### STUDY MATERIAL:

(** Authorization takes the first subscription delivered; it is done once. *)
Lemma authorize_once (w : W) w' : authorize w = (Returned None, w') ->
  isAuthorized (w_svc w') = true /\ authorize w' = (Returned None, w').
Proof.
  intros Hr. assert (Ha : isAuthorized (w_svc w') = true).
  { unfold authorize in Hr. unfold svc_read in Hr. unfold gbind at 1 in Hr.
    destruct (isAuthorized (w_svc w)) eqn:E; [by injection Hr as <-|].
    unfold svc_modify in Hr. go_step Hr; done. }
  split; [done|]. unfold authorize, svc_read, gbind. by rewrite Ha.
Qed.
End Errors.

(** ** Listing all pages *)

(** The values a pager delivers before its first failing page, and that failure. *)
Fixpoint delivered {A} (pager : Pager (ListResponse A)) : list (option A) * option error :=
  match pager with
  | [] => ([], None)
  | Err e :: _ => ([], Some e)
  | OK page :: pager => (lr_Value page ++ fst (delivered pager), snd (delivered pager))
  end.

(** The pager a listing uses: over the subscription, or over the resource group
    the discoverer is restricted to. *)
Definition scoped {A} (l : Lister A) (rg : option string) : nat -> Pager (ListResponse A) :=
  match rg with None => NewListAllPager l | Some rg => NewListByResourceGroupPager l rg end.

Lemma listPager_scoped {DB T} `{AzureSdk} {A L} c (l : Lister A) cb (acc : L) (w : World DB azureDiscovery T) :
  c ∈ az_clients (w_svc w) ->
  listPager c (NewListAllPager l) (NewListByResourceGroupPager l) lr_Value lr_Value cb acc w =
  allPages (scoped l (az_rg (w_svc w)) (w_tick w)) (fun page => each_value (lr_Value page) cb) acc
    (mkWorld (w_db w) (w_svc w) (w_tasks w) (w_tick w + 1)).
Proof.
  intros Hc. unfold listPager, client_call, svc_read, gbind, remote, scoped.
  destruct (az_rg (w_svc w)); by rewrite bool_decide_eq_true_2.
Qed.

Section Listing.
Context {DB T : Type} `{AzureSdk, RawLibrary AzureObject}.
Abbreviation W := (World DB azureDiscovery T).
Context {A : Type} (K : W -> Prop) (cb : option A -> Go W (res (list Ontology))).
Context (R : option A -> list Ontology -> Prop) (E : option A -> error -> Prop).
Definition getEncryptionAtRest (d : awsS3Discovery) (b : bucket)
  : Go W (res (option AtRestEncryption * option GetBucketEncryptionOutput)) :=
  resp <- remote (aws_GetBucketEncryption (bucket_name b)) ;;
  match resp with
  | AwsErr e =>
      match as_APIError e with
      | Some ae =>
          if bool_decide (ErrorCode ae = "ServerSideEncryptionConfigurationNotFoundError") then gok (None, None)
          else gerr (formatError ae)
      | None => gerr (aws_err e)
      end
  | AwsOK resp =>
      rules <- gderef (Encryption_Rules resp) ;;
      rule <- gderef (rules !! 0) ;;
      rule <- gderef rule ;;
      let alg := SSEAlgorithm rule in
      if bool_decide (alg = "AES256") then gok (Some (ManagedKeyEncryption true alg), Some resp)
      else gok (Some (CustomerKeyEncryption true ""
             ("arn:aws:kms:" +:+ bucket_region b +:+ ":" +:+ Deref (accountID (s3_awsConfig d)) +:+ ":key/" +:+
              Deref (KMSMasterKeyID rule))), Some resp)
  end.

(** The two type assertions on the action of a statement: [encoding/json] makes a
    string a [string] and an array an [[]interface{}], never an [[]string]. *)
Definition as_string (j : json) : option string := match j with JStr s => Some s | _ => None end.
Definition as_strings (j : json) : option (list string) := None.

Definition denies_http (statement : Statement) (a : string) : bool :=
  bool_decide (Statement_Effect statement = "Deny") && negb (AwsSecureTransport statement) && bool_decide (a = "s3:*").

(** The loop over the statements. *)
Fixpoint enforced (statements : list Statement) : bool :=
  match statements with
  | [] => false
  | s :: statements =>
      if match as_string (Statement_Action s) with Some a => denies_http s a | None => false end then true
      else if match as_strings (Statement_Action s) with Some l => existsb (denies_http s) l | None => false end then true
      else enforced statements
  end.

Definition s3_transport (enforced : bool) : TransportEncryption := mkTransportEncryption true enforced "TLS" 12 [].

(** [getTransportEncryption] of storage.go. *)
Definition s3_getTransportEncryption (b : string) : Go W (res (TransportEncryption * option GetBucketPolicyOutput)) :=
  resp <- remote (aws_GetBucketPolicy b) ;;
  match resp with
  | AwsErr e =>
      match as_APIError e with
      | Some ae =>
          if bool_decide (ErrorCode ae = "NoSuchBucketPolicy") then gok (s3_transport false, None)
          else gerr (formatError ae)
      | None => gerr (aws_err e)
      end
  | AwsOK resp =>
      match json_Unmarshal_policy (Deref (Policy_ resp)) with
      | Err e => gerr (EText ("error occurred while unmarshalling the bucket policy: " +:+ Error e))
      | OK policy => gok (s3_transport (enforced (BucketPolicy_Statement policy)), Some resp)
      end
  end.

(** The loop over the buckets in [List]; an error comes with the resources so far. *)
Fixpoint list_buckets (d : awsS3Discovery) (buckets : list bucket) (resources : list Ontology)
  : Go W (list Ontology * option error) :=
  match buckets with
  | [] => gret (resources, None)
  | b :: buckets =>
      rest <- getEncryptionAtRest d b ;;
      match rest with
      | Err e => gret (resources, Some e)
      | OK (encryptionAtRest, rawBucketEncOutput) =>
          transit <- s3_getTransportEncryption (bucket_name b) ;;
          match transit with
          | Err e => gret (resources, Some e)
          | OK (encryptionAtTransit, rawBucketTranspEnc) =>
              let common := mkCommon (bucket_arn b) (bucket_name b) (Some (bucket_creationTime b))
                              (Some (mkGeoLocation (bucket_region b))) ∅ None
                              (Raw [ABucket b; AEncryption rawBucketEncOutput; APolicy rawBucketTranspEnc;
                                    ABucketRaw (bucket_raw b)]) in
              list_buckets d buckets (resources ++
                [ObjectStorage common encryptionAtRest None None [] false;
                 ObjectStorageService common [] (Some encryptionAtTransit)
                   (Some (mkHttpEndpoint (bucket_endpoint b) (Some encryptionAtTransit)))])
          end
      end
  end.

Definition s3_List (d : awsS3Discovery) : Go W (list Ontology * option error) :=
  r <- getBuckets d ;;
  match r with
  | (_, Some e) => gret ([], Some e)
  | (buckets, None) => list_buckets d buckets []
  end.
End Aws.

### WORK ORDER:
Type out the full listing again, exactly as given.

### OUTPUT:
(** Authorization takes the first subscription delivered; it is done once. *)
Lemma authorize_once (w : W) w' : authorize w = (Returned None, w') ->
  isAuthorized (w_svc w') = true /\ authorize w' = (Returned None, w').
Proof.
  intros Hr. assert (Ha : isAuthorized (w_svc w') = true).
  { unfold authorize in Hr. unfold svc_read in Hr. unfold gbind at 1 in Hr.
    destruct (isAuthorized (w_svc w)) eqn:E; [by injection Hr as <-|].
    unfold svc_modify in Hr. go_step Hr; done. }
  split; [done|]. unfold authorize, svc_read, gbind. by rewrite Ha.
Qed.
End Errors.

(** ** Listing all pages *)

(** The values a pager delivers before its first failing page, and that failure. *)
Fixpoint delivered {A} (pager : Pager (ListResponse A)) : list (option A) * option error :=
  match pager with
  | [] => ([], None)
  | Err e :: _ => ([], Some e)
  | OK page :: pager => (lr_Value page ++ fst (delivered pager), snd (delivered pager))
  end.

(** The pager a listing uses: over the subscription, or over the resource group
    the discoverer is restricted to. *)
Definition scoped {A} (l : Lister A) (rg : option string) : nat -> Pager (ListResponse A) :=
  match rg with None => NewListAllPager l | Some rg => NewListByResourceGroupPager l rg end.

Lemma listPager_scoped {DB T} `{AzureSdk} {A L} c (l : Lister A) cb (acc : L) (w : World DB azureDiscovery T) :
  c ∈ az_clients (w_svc w) ->
  listPager c (NewListAllPager l) (NewListByResourceGroupPager l) lr_Value lr_Value cb acc w =
  allPages (scoped l (az_rg (w_svc w)) (w_tick w)) (fun page => each_value (lr_Value page) cb) acc
    (mkWorld (w_db w) (w_svc w) (w_tasks w) (w_tick w + 1)).
Proof.
  intros Hc. unfold listPager, client_call, svc_read, gbind, remote, scoped.
  destruct (az_rg (w_svc w)); by rewrite bool_decide_eq_true_2.
Qed.

Section Listing.
Context {DB T : Type} `{AzureSdk, RawLibrary AzureObject}.
Abbreviation W := (World DB azureDiscovery T).
Context {A : Type} (K : W -> Prop) (cb : option A -> Go W (res (list Ontology))).
Context (R : option A -> list Ontology -> Prop) (E : option A -> error -> Prop).
Definition getEncryptionAtRest (d : awsS3Discovery) (b : bucket)
  : Go W (res (option AtRestEncryption * option GetBucketEncryptionOutput)) :=
  resp <- remote (aws_GetBucketEncryption (bucket_name b)) ;;
  match resp with
  | AwsErr e =>
      match as_APIError e with
      | Some ae =>
          if bool_decide (ErrorCode ae = "ServerSideEncryptionConfigurationNotFoundError") then gok (None, None)
          else gerr (formatError ae)
      | None => gerr (aws_err e)
      end
  | AwsOK resp =>
      rules <- gderef (Encryption_Rules resp) ;;
      rule <- gderef (rules !! 0) ;;
      rule <- gderef rule ;;
      let alg := SSEAlgorithm rule in
      if bool_decide (alg = "AES256") then gok (Some (ManagedKeyEncryption true alg), Some resp)
      else gok (Some (CustomerKeyEncryption true ""
             ("arn:aws:kms:" +:+ bucket_region b +:+ ":" +:+ Deref (accountID (s3_awsConfig d)) +:+ ":key/" +:+
              Deref (KMSMasterKeyID rule))), Some resp)
  end.

(** The two type assertions on the action of a statement: [encoding/json] makes a
    string a [string] and an array an [[]interface{}], never an [[]string]. *)
Definition as_string (j : json) : option string := match j with JStr s => Some s | _ => None end.
Definition as_strings (j : json) : option (list string) := None.

Definition denies_http (statement : Statement) (a : string) : bool :=
  bool_decide (Statement_Effect statement = "Deny") && negb (AwsSecureTransport statement) && bool_decide (a = "s3:*").

(** The loop over the statements. *)
Fixpoint enforced (statements : list Statement) : bool :=
  match statements with
  | [] => false
  | s :: statements =>
      if match as_string (Statement_Action s) with Some a => denies_http s a | None => false end then true
      else if match as_strings (Statement_Action s) with Some l => existsb (denies_http s) l | None => false end then true
      else enforced statements
  end.

Definition s3_transport (enforced : bool) : TransportEncryption := mkTransportEncryption true enforced "TLS" 12 [].

(** [getTransportEncryption] of storage.go. *)
Definition s3_getTransportEncryption (b : string) : Go W (res (TransportEncryption * option GetBucketPolicyOutput)) :=
  resp <- remote (aws_GetBucketPolicy b) ;;
  match resp with
  | AwsErr e =>
      match as_APIError e with
      | Some ae =>
          if bool_decide (ErrorCode ae = "NoSuchBucketPolicy") then gok (s3_transport false, None)
          else gerr (formatError ae)
      | None => gerr (aws_err e)
      end
  | AwsOK resp =>
      match json_Unmarshal_policy (Deref (Policy_ resp)) with
      | Err e => gerr (EText ("error occurred while unmarshalling the bucket policy: " +:+ Error e))
      | OK policy => gok (s3_transport (enforced (BucketPolicy_Statement policy)), Some resp)
      end
  end.

(** The loop over the buckets in [List]; an error comes with the resources so far. *)
Fixpoint list_buckets (d : awsS3Discovery) (buckets : list bucket) (resources : list Ontology)
  : Go W (list Ontology * option error) :=
  match buckets with
  | [] => gret (resources, None)
  | b :: buckets =>
      rest <- getEncryptionAtRest d b ;;
      match rest with
      | Err e => gret (resources, Some e)
      | OK (encryptionAtRest, rawBucketEncOutput) =>
          transit <- s3_getTransportEncryption (bucket_name b) ;;
          match transit with
          | Err e => gret (resources, Some e)
          | OK (encryptionAtTransit, rawBucketTranspEnc) =>
              let common := mkCommon (bucket_arn b) (bucket_name b) (Some (bucket_creationTime b))
                              (Some (mkGeoLocation (bucket_region b))) ∅ None
                              (Raw [ABucket b; AEncryption rawBucketEncOutput; APolicy rawBucketTranspEnc;
                                    ABucketRaw (bucket_raw b)]) in
              list_buckets d buckets (resources ++
                [ObjectStorage common encryptionAtRest None None [] false;
                 ObjectStorageService common [] (Some encryptionAtTransit)
                   (Some (mkHttpEndpoint (bucket_endpoint b) (Some encryptionAtTransit)))])
          end
      end
  end.

Definition s3_List (d : awsS3Discovery) : Go W (list Ontology * option error) :=
  r <- getBuckets d ;;
  match r with
  | (_, Some e) => gret ([], Some e)
  | (buckets, None) => list_buckets d buckets []
  end.
End Aws.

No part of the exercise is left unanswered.